### ASSIGNED TASK
Find the string "infos" in the records and copy each line where it occurs.
======== EXERCISE DATA ========
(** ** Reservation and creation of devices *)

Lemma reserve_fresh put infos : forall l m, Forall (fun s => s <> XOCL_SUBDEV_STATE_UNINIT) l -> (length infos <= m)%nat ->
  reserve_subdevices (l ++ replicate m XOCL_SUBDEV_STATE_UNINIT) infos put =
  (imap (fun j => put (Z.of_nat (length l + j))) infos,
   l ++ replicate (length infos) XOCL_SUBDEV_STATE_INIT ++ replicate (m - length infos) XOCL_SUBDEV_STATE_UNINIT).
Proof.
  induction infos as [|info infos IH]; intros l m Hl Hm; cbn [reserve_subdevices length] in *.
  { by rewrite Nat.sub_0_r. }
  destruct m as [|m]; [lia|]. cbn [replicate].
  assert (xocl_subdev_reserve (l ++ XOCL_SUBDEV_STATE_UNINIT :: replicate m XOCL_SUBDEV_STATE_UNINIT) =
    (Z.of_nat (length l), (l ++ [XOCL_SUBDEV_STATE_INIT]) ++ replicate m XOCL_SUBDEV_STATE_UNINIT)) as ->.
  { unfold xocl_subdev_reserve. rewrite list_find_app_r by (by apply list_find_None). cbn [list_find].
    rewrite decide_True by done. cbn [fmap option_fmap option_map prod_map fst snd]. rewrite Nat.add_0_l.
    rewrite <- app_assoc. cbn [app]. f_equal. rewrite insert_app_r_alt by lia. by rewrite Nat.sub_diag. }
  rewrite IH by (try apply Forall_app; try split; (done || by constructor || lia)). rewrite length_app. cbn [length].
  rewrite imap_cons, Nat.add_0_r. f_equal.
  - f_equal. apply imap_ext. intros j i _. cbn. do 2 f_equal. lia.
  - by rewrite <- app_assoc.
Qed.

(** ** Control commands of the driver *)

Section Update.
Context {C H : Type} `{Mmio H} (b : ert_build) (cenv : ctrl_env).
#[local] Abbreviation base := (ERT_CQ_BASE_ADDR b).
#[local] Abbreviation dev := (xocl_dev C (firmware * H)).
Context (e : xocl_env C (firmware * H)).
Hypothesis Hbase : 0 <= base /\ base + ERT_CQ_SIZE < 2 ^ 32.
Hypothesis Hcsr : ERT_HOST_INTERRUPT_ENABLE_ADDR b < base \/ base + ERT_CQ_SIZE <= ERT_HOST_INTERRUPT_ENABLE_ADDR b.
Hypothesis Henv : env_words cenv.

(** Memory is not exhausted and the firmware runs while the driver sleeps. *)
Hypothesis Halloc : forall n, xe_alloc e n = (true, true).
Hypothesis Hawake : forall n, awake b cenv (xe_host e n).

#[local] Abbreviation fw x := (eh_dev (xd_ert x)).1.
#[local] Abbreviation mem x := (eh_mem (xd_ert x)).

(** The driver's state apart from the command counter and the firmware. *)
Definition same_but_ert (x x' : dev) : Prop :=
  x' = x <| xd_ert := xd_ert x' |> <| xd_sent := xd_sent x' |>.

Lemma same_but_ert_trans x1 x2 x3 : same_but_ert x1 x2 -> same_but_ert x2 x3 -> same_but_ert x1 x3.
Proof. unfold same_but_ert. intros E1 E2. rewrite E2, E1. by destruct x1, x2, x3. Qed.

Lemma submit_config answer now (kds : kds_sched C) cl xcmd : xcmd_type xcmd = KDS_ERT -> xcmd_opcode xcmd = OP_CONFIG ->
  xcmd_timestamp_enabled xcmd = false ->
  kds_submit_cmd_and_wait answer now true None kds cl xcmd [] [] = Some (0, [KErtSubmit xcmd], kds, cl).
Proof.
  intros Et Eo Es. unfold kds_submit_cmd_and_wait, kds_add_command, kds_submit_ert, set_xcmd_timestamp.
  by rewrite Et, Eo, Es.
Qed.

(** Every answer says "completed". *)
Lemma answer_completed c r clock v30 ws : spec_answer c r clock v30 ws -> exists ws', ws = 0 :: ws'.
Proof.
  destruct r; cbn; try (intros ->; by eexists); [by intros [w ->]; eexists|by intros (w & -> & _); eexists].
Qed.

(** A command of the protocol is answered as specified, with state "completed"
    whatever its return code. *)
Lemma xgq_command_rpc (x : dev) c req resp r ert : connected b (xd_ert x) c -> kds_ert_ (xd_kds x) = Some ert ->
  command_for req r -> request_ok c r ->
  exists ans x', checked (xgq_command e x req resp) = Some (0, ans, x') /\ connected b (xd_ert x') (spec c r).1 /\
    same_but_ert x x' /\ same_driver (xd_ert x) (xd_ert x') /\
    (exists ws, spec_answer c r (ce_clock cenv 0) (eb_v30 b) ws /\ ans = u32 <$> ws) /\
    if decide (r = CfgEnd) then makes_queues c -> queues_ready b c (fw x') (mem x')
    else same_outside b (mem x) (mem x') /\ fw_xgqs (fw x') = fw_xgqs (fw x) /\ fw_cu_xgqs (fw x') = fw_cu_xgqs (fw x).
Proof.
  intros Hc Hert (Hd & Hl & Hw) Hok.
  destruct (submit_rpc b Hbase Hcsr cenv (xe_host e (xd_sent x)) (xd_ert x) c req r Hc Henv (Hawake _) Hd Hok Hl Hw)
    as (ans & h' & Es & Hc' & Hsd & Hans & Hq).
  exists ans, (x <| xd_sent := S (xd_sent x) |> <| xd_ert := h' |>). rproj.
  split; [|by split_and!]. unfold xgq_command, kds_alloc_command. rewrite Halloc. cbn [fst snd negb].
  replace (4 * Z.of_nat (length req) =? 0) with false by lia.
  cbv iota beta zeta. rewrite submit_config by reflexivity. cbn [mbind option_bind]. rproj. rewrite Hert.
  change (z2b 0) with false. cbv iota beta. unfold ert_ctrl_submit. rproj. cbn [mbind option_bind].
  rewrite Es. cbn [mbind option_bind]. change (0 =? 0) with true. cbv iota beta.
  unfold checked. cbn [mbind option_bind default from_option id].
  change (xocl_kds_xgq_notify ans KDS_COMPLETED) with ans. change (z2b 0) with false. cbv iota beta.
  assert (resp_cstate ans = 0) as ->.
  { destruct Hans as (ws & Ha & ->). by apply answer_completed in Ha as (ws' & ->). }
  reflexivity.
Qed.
========
### FINAL ANSWER
Lemma reserve_fresh put infos : forall l m, Forall (fun s => s <> XOCL_SUBDEV_STATE_UNINIT) l -> (length infos <= m)%nat ->
  reserve_subdevices (l ++ replicate m XOCL_SUBDEV_STATE_UNINIT) infos put =
  (imap (fun j => put (Z.of_nat (length l + j))) infos,
   l ++ replicate (length infos) XOCL_SUBDEV_STATE_INIT ++ replicate (m - length infos) XOCL_SUBDEV_STATE_UNINIT).
  induction infos as [|info infos IH]; intros l m Hl Hm; cbn [reserve_subdevices length] in *.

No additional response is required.